Unpacking the Appeal of For-Profit Graduate Business Programs to Underrepresented Populations

This white paper details a study conducted by GMAC in partnership with marketing strategy firm globalsojourn to learn more about the URP recruitment success of for-profit GME programs and what possible implications may be for nonprofit programs in their efforts to increase diversity in their applicant pools.

June 2018

Overview

Unpacking the Appeal Thumbnail image 130x168An area of graduate management education (GME) that has excelled at attracting underrepresented populations (URPs) is the for-profit sector, including programs at nationally-known brands like the University of Phoenix, Strayer University, and Capella University.

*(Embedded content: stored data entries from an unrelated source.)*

(* ===== verification/Udpd.v ===== *)
(** * src/udpd_event.c, src/udpd.c, src/udpd_dns.c: the life of a UDP connection

    A connection object in Lua memory, its socket, its two libevent events, its
    registry references and its pending resolver request.  libevent and the
    resolver are not under src/: the live events are a map from their addresses to
    what they watch, freeing or using one that is not live has no meaning, and so
    has closing a socket the connection has not open.  What the system answers is
    an argument ([usys]).  The scripts' callbacks run inside the C callbacks:
    [body] says what a function does when it is called, up to its first
    suspension, as a tree of calls on the connection.

    The connection runs on the main event base (no worker threads).  As for TCP, a
    destroyed mutex that is used is recorded, in [x_misuse].  A reference given
    back to the registry that [luaL_ref] never gave out (number 0, before
    [REF_STATE_SET]) makes Lua forget its free references, and is recorded in
    [x_unref0]. *)

From S2P Require Import Prelude Lua LuaState Double Registry Loop TcpdConfig UdpdAddr UdpdConfig.

Inductive udpd_conn_state_t : Type :=
  | UDPD_CONN_DISCONNECTED | UDPD_CONN_BINDING | UDPD_CONN_BOUND | UDPD_CONN_RESOLVING | UDPD_CONN_READY | UDPD_CONN_ERROR.
#[export] Instance udpd_conn_state_eq_dec : EqDecision udpd_conn_state_t.
Proof. solve_decision. Defined.

Record udpd_dns_request_t : Type := mk_request {
  q_hostname : list Z;
  q_port : Z;
  q_ref : sref;
  q_yielded : bool
}.

(** [mainthread] is set from the start; [None] is [LUA_NOREF] or [NULL]. *)
Record udpd_base_conn_t : Type := mk_ubase {
  socket_fd : Z;
  u_state : udpd_conn_state_t;
  u_ref : sref;
  u_onRead : option positive;
  u_onSendReady : option positive;
  u_config : udpd_config_t;
  u_host : option (list Z);
  u_bind_host : option (list Z);
  u_port : Z;
  u_bind_port : Z;
  u_addr : list Z;
  u_addrlen : Z;
  u_bind_addr : list Z;
  u_bind_addrlen : Z;
  read_ev : option positive;
  write_ev : option positive;
  event_mutex : bool;
  worker_id : Z;
  dns_request : option udpd_dns_request_t
}.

To learn more about their URP recruitment success, GMAC partnered with marketing strategy firm globalsoujurn to learn more about URP for-profit GME prospects, students, and graduates, what aspects of for-profit GME they find most appealing, and what possible implications may be for nonprofit GME programs in their efforts to diversify their applicant pools. The study, which included qualitative and quantitative phases, took place between June and September 2017 and included a total of 400 US citizens or permanent residents of underrepresented populations.

Quick Facts

  • For-profit GME programs understand their target URP candidates and do a very effective job of positioning their programs to maximize their appeal to URP candidates. Specifically, they highlight their program flexibility, a quality education to boost their career from instructors with relevant experience, and an easy application and admissions process.
  • Study respondents largely view the overall quality and costs of for-profit programs as at parity with nonprofit programs. For-profit URP candidates do not differentiate between nonprofit and for-profit programs from a quality and brand perspective.
  • In addition to providing schools with recommendations, the paper also highlights best practices examples of non-profit program URP engagement from UC Berkeley and Vanderbilt.